Exercise requirements
Across the records, count every line that includes "with" and give the number by itself.

Data records
════════

(** * The ramdump character device (drivers/soc/qcom/ramdump.c)

    A shallow embedding of the producer side ([_do_ramdump], [_do_minidump])
    and of the consumer side ([ramdump_open], [ramdump_release],
    [ramdump_read], [offset_translate]) of the ramdump device, together
    with the properties the design document states about them.

    Conventions.  C integers are [Z] with the wrap-around of their width
    written out ([u64] for [unsigned long] and [size_t] on arm64, [u32]
    for [unsigned int] and the ELF32 words, [s32] for [int] and
    [atomic_t]).  Kernel pointers are [Z] addresses, [0] being [NULL].
    Every file operation runs as one atomic step of the device state; the
    concurrency of producer and consumers is the interleaving of these
    steps ([event] lists).  What the kernel decides outside this file
    (allocation success, the mapping [dma_remap] returns, whether the
    user buffer is writable, pending signals) is an oracle of the call. *)

From Stdlib Require Import ZArith List Lia Bool String Ascii.
Import ListNotations.
Local Open Scope Z_scope.

(** ** Machine integers *)

Module Mach.

Definition u16 (x : Z) : Z := x mod 2 ^ 16.
Definition u32 (x : Z) : Z := x mod 2 ^ 32.
Definition u64 (x : Z) : Z := x mod 2 ^ 64.
Definition s32 (x : Z) : Z := (x + 2 ^ 31) mod 2 ^ 32 - 2 ^ 31.

End Mach.
Import Mach.

(** ** Constants *)

Definition RAMDUMP_WAIT_MSECS : Z := 120000.
Definition MAX_STRTBL_SIZE : Z := 512.
Definition MAX_NAME_LENGTH : Z := 16.
(** [SZ_1M] of linux/sizes.h. *)
Definition MAX_IOREMAP_SIZE : Z := 1048576.

(** errno values of the kernel's errno headers. *)
Definition EAGAIN : Z := 11.
Definition ENOMEM : Z := 12.
Definition EFAULT : Z := 14.
Definition EPIPE : Z := 32.
Definition ETIME : Z := 62.
Definition ERESTARTSYS : Z := 512.

(** ** Data *)

(** [struct ramdump_segment] (soc/qcom/ramdump.h): [name] and [v_address]
    may be [NULL]; [address] and [size] are [unsigned long]. *)
Record ramdump_segment := {
  name : option string;
  address : Z;
  v_address : Z;
  size : Z
}.

Definition set_size (s : ramdump_segment) (n : Z) : ramdump_segment :=
  {| name := name s; address := address s; v_address := v_address s;
     size := n |}.

(** [struct consumer_entry].  [handle] stands for the identity of the
    entry, the pointer kept in [filep->private_data]. *)
Record consumer_entry := {
  handle : nat;
  data_ready : bool
}.

(** ELF32 structures of linux/elf.h, with the fields the file writes. *)
Module Elf32.

Record Ehdr := {
  e_ident : list Z;
  e_type : Z;
  e_machine : Z;
  e_version : Z;
  e_entry : Z;
  e_phoff : Z;
  e_shoff : Z;
  e_flags : Z;
  e_ehsize : Z;
  e_phentsize : Z;
  e_phnum : Z;
  e_shentsize : Z;
  e_shnum : Z;
  e_shstrndx : Z
}.

Record Phdr := {
  p_type : Z;
  p_offset : Z;
  p_vaddr : Z;
  p_paddr : Z;
  p_filesz : Z;
  p_memsz : Z;
  p_flags : Z;
  p_align : Z
}.

(** [sizeof(Elf32_Ehdr)] and [sizeof(Elf32_Phdr)]. *)
Definition sizeof_Ehdr : Z := 52.
Definition sizeof_Phdr : Z := 32.

End Elf32.

(** The native ELF structures ([struct elfhdr], [struct elf_shdr]): ELF64
    on arm64. *)
Module Elf64.

Record Ehdr := {
  e_ident : list Z;
  e_type : Z;
  e_machine : Z;
  e_version : Z;
  e_entry : Z;
  e_phoff : Z;
  e_shoff : Z;
  e_flags : Z;
  e_ehsize : Z;
  e_phentsize : Z;
  e_phnum : Z;
  e_shentsize : Z;
  e_shnum : Z;
  e_shstrndx : Z
}.

Record Shdr := {
  sh_name : Z;
  sh_type : Z;
  sh_flags : Z;
  sh_addr : Z;
  sh_offset : Z;
  sh_size : Z;
  sh_link : Z;
  sh_info : Z;
  sh_addralign : Z;
  sh_entsize : Z
}.

Definition sizeof_Ehdr : Z := 64.
Definition sizeof_Shdr : Z := 64.

End Elf64.

(** ELF constants of uapi/linux/elf.h. *)
Definition ELFMAG : list Z := [127; 69; 76; 70].
Definition ELFCLASS32 : Z := 1.
Definition ELFCLASS64 : Z := 2.
Definition ELFDATA2LSB : Z := 1.
Definition EV_CURRENT : Z := 1.
Definition ELFOSABI_NONE : Z := 0.
Definition ET_CORE : Z := 4.
Definition PT_LOAD : Z := 1.
Definition PF_X : Z := 1.
Definition PF_W : Z := 2.
Definition PF_R : Z := 4.
Definition SHT_PROGBITS : Z := 1.
Definition SHT_STRTAB : Z := 3.
Definition SHF_WRITE : Z := 1.
(** arch/arm64/include/asm/elf.h. *)
Definition ELF_CLASS : Z := ELFCLASS64.
Definition ELF_DATA : Z := ELFDATA2LSB.
Definition ELF_OSABI : Z := 0.
Definition ELF_ARCH : Z := 183.

(** The buffer behind [elfcore_buf], seen through the struct pointers the
    file writes it with: the ELF32 core header of [_do_ramdump] or the
    section header block of [_do_minidump], whose last [MAX_STRTBL_SIZE]
    bytes are the string table. *)
Inductive elfcore :=
| Elf32Core (ehdr : Elf32.Ehdr) (phdrs : list Elf32.Phdr)
| SectionCore (ehdr : Elf64.Ehdr) (shdrs : list Elf64.Shdr)
              (strtab : list ascii).

(** [struct ramdump_device].  Left out: [name] (used for logging only),
    the locks, [cdev], [dev], the wait queue and [attrs] (written before
    each [dma_remap] and read nowhere else).  [ramdump_complete] is the
    [done] counter of the completion; [segments] is the pointer to the
    caller's array, [None] for [NULL]. *)
Record ramdump_device := {
  consumers : Z;
  readers_left : Z;
  ramdump_status : Z;
  ramdump_complete : Z;
  consumer_list : list consumer_entry;
  nsegments : Z;
  segments : option (list ramdump_segment);
  elfcore_size : Z;
  elfcore_buf : option elfcore;
  complete_ramdump : bool;
  abort_ramdump : bool
}.

(** The device [create_ramdump_device] returns: [kzalloc]ed, so every
    field is zero. *)
Definition create_ramdump_device (complete : bool) : ramdump_device :=
  {| consumers := 0; readers_left := 0; ramdump_status := 0;
     ramdump_complete := 0; consumer_list := []; nsegments := 0;
     segments := None; elfcore_size := 0; elfcore_buf := None;
     complete_ramdump := complete; abort_ramdump := false |}.

Definition set_consumers (rd : ramdump_device) (n : Z)
    (l : list consumer_entry) : ramdump_device :=
  {| consumers := n; readers_left := readers_left rd;
     ramdump_status := ramdump_status rd;
     ramdump_complete := ramdump_complete rd; consumer_list := l;
     nsegments := nsegments rd; segments := segments rd;
     elfcore_size := elfcore_size rd; elfcore_buf := elfcore_buf rd;
     complete_ramdump := complete_ramdump rd;
     abort_ramdump := abort_ramdump rd |}.

Definition set_readers_left (rd : ramdump_device) (n done : Z)
    : ramdump_device :=
  {| consumers := consumers rd; readers_left := n;
     ramdump_status := ramdump_status rd; ramdump_complete := done;
     consumer_list := consumer_list rd; nsegments := nsegments rd;
     segments := segments rd; elfcore_size := elfcore_size rd;
     elfcore_buf := elfcore_buf rd;
     complete_ramdump := complete_ramdump rd;
     abort_ramdump := abort_ramdump rd |}.

Definition set_ramdump_status (rd : ramdump_device) (st : Z)
    : ramdump_device :=
  {| consumers := consumers rd; readers_left := readers_left rd;
     ramdump_status := st; ramdump_complete := ramdump_complete rd;
     consumer_list := consumer_list rd; nsegments := nsegments rd;
     segments := segments rd; elfcore_size := elfcore_size rd;
     elfcore_buf := elfcore_buf rd;
     complete_ramdump := complete_ramdump rd;
     abort_ramdump := abort_ramdump rd |}.

Definition set_segments (rd : ramdump_device)
    (segs : option (list ramdump_segment)) (n : Z) : ramdump_device :=
  {| consumers := consumers rd; readers_left := readers_left rd;
     ramdump_status := ramdump_status rd;
     ramdump_complete := ramdump_complete rd;
     consumer_list := consumer_list rd; nsegments := n; segments := segs;
     elfcore_size := elfcore_size rd; elfcore_buf := elfcore_buf rd;
     complete_ramdump := complete_ramdump rd;
     abort_ramdump := abort_ramdump rd |}.

Definition set_elfcore (rd : ramdump_device) (sz : Z)
    (buf : option elfcore) : ramdump_device :=
  {| consumers := consumers rd; readers_left := readers_left rd;
     ramdump_status := ramdump_status rd;
     ramdump_complete := ramdump_complete rd;
     consumer_list := consumer_list rd; nsegments := nsegments rd;
     segments := segments rd; elfcore_size := sz; elfcore_buf := buf;
     complete_ramdump := complete_ramdump rd;
     abort_ramdump := abort_ramdump rd |}.

Definition set_abort_ramdump (rd : ramdump_device) (b : bool)
    : ramdump_device :=
  {| consumers := consumers rd; readers_left := readers_left rd;
     ramdump_status := ramdump_status rd;
     ramdump_complete := ramdump_complete rd;
     consumer_list := consumer_list rd; nsegments := nsegments rd;
     segments := segments rd; elfcore_size := elfcore_size rd;
     elfcore_buf := elfcore_buf rd;
     complete_ramdump := complete_ramdump rd; abort_ramdump := b |}.

(** ** The byte image of the header buffer

    [ramdump_read] copies [elfcore_buf + *pos] to the user: the structs in
    their little-endian layout, one after the other. *)

Fixpoint le_bytes (n : nat) (v : Z) : list Z :=
  match n with
  | O => []
  | S n' => v mod 256 :: le_bytes n' (v / 256)
  end.

Definition ident_bytes (id : list Z) : list Z := firstn 16 (id ++ repeat 0 16).

Definition ehdr32_bytes (e : Elf32.Ehdr) : list Z :=
  ident_bytes (Elf32.e_ident e) ++ le_bytes 2 (Elf32.e_type e)
  ++ le_bytes 2 (Elf32.e_machine e) ++ le_bytes 4 (Elf32.e_version e)
  ++ le_bytes 4 (Elf32.e_entry e) ++ le_bytes 4 (Elf32.e_phoff e)
  ++ le_bytes 4 (Elf32.e_shoff e) ++ le_bytes 4 (Elf32.e_flags e)
  ++ le_bytes 2 (Elf32.e_ehsize e) ++ le_bytes 2 (Elf32.e_phentsize e)
  ++ le_bytes 2 (Elf32.e_phnum e) ++ le_bytes 2 (Elf32.e_shentsize e)
  ++ le_bytes 2 (Elf32.e_shnum e) ++ le_bytes 2 (Elf32.e_shstrndx e).

Definition phdr32_bytes (p : Elf32.Phdr) : list Z :=
  le_bytes 4 (Elf32.p_type p) ++ le_bytes 4 (Elf32.p_offset p)
  ++ le_bytes 4 (Elf32.p_vaddr p) ++ le_bytes 4 (Elf32.p_paddr p)
  ++ le_bytes 4 (Elf32.p_filesz p) ++ le_bytes 4 (Elf32.p_memsz p)
  ++ le_bytes 4 (Elf32.p_flags p) ++ le_bytes 4 (Elf32.p_align p).

Definition ehdr64_bytes (e : Elf64.Ehdr) : list Z :=
  ident_bytes (Elf64.e_ident e) ++ le_bytes 2 (Elf64.e_type e)
  ++ le_bytes 2 (Elf64.e_machine e) ++ le_bytes 4 (Elf64.e_version e)
  ++ le_bytes 8 (Elf64.e_entry e) ++ le_bytes 8 (Elf64.e_phoff e)
  ++ le_bytes 8 (Elf64.e_shoff e) ++ le_bytes 4 (Elf64.e_flags e)
  ++ le_bytes 2 (Elf64.e_ehsize e) ++ le_bytes 2 (Elf64.e_phentsize e)
  ++ le_bytes 2 (Elf64.e_phnum e) ++ le_bytes 2 (Elf64.e_shentsize e)
  ++ le_bytes 2 (Elf64.e_shnum e) ++ le_bytes 2 (Elf64.e_shstrndx e).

════════

Answer to the exercise
5